→ **Task goal**
From the entries below, return exactly the lines beginning at the one that contains "Lemma names_injective h" and ending at the one that contains "all: assert (w", both of them included, and only those lines.

[Stored data entries]
=== Begin Enclosure ===
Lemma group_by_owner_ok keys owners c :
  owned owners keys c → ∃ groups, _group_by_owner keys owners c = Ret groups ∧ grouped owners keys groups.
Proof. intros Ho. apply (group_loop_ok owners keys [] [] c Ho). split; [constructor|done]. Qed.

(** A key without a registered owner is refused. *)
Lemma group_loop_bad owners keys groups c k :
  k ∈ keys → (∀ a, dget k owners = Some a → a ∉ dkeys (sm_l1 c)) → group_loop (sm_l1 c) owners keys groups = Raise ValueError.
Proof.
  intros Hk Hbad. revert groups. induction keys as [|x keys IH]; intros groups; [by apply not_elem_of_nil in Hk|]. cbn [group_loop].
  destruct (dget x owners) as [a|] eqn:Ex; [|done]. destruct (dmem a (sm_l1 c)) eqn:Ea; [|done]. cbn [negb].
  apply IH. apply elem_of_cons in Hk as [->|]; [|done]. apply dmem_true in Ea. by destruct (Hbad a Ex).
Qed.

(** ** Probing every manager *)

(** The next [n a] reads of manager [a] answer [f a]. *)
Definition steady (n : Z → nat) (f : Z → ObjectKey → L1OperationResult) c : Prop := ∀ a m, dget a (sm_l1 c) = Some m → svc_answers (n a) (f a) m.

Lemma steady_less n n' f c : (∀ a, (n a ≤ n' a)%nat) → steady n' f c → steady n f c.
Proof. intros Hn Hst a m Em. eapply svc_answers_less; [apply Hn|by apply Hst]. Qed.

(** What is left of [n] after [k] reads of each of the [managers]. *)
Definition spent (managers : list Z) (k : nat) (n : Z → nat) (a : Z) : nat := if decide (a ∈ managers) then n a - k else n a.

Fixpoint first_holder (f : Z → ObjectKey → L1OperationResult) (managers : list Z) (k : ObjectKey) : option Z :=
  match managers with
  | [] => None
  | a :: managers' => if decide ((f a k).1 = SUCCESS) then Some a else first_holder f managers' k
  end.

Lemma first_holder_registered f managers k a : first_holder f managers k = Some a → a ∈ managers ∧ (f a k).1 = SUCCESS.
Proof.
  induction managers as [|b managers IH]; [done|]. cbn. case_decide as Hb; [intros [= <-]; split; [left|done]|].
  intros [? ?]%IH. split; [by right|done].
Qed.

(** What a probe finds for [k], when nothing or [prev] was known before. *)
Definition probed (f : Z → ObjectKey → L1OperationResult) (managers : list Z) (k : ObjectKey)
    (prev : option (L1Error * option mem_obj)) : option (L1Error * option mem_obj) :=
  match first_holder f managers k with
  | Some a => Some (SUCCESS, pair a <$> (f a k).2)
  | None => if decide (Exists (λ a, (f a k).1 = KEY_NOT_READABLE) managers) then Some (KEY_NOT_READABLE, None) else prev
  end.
=== End Enclosure ===
=== Begin Enclosure ===
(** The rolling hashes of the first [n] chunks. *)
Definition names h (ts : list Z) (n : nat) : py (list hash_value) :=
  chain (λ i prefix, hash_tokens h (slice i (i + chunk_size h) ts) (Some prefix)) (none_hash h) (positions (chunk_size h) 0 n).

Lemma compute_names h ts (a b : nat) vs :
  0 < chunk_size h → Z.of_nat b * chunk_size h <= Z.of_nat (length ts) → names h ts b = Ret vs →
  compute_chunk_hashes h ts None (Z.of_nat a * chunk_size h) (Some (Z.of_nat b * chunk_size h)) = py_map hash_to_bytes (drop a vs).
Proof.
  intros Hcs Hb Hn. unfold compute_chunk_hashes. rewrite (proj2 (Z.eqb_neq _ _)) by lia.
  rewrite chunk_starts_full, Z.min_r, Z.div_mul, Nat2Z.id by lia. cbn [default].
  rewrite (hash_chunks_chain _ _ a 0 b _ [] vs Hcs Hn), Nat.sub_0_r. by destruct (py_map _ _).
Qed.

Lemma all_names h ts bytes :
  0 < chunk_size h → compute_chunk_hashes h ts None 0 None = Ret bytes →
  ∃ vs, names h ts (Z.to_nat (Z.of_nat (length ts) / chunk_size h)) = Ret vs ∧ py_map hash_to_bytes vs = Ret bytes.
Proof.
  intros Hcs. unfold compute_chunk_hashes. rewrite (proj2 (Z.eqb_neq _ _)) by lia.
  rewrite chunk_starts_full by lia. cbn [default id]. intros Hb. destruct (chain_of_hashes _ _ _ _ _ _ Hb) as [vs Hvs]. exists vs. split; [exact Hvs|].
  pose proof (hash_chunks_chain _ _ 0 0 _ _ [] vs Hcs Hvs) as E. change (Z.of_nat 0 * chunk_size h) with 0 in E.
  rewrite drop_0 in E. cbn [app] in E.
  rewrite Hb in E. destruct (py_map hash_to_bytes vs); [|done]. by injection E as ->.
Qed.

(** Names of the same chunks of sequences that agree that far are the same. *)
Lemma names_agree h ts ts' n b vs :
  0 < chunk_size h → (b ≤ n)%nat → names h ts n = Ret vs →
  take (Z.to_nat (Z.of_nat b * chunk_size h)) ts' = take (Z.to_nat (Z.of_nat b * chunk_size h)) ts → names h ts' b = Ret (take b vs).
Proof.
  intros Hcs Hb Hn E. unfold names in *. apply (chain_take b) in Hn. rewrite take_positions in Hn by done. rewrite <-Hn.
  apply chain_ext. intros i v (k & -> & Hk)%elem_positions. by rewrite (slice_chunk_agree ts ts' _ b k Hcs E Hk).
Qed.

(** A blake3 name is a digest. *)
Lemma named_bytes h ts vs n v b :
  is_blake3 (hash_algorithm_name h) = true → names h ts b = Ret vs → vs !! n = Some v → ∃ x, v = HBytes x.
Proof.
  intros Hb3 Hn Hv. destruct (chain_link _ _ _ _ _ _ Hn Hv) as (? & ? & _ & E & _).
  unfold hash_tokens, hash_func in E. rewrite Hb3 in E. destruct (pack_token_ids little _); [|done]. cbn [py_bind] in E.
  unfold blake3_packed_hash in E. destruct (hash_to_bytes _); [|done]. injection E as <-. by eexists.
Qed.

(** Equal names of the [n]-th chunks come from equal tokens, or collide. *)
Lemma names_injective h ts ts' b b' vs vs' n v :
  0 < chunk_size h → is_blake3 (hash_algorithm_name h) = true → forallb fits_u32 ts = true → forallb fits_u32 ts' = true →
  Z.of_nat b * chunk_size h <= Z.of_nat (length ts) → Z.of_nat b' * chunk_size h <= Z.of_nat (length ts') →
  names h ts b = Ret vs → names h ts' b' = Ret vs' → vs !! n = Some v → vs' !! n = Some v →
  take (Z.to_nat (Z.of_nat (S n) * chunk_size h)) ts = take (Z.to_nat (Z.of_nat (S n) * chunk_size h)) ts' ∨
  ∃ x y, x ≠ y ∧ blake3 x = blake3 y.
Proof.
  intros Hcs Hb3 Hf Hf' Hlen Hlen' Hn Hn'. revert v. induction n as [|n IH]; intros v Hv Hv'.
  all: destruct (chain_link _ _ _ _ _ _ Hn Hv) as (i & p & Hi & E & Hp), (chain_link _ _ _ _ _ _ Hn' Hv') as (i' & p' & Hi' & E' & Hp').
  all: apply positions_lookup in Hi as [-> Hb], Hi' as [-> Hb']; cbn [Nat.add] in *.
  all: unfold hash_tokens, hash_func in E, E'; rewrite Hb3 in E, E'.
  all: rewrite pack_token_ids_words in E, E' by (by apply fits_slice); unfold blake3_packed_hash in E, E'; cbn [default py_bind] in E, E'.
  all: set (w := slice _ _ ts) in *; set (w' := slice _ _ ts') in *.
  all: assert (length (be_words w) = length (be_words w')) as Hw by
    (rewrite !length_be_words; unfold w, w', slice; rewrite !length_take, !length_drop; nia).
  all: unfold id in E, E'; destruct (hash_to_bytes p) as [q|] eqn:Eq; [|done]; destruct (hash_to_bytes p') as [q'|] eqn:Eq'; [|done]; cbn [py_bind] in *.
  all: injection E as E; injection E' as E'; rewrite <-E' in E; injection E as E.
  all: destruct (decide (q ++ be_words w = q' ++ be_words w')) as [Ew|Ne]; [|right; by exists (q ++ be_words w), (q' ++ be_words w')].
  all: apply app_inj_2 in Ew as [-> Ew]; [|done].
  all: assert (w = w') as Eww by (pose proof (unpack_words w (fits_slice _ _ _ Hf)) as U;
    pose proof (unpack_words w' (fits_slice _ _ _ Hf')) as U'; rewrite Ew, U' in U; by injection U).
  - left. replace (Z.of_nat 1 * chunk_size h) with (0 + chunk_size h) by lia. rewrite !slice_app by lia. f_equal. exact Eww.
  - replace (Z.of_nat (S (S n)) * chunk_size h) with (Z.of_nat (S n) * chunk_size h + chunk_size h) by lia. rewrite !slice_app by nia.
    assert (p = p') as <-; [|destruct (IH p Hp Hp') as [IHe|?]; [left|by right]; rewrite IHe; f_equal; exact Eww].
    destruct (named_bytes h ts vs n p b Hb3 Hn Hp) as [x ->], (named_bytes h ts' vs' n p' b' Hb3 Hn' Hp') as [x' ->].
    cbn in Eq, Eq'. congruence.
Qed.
=== End Enclosure ===
→ **Answer section**
Lemma names_injective h ts ts' b b' vs vs' n v :
  0 < chunk_size h → is_blake3 (hash_algorithm_name h) = true → forallb fits_u32 ts = true → forallb fits_u32 ts' = true →
  Z.of_nat b * chunk_size h <= Z.of_nat (length ts) → Z.of_nat b' * chunk_size h <= Z.of_nat (length ts') →
  names h ts b = Ret vs → names h ts' b' = Ret vs' → vs !! n = Some v → vs' !! n = Some v →
  take (Z.to_nat (Z.of_nat (S n) * chunk_size h)) ts = take (Z.to_nat (Z.of_nat (S n) * chunk_size h)) ts' ∨
  ∃ x y, x ≠ y ∧ blake3 x = blake3 y.
Proof.
  intros Hcs Hb3 Hf Hf' Hlen Hlen' Hn Hn'. revert v. induction n as [|n IH]; intros v Hv Hv'.
  all: destruct (chain_link _ _ _ _ _ _ Hn Hv) as (i & p & Hi & E & Hp), (chain_link _ _ _ _ _ _ Hn' Hv') as (i' & p' & Hi' & E' & Hp').
  all: apply positions_lookup in Hi as [-> Hb], Hi' as [-> Hb']; cbn [Nat.add] in *.
  all: unfold hash_tokens, hash_func in E, E'; rewrite Hb3 in E, E'.
  all: rewrite pack_token_ids_words in E, E' by (by apply fits_slice); unfold blake3_packed_hash in E, E'; cbn [default py_bind] in E, E'.
  all: set (w := slice _ _ ts) in *; set (w' := slice _ _ ts') in *.
  all: assert (length (be_words w) = length (be_words w')) as Hw by
    (rewrite !length_be_words; unfold w, w', slice; rewrite !length_take, !length_drop; nia).
  all: unfold id in E, E'; destruct (hash_to_bytes p) as [q|] eqn:Eq; [|done]; destruct (hash_to_bytes p') as [q'|] eqn:Eq'; [|done]; cbn [py_bind] in *.
  all: injection E as E; injection E' as E'; rewrite <-E' in E; injection E as E.
  all: destruct (decide (q ++ be_words w = q' ++ be_words w')) as [Ew|Ne]; [|right; by exists (q ++ be_words w), (q' ++ be_words w')].
  all: apply app_inj_2 in Ew as [-> Ew]; [|done].
  all: assert (w = w') as Eww by (pose proof (unpack_words w (fits_slice _ _ _ Hf)) as U;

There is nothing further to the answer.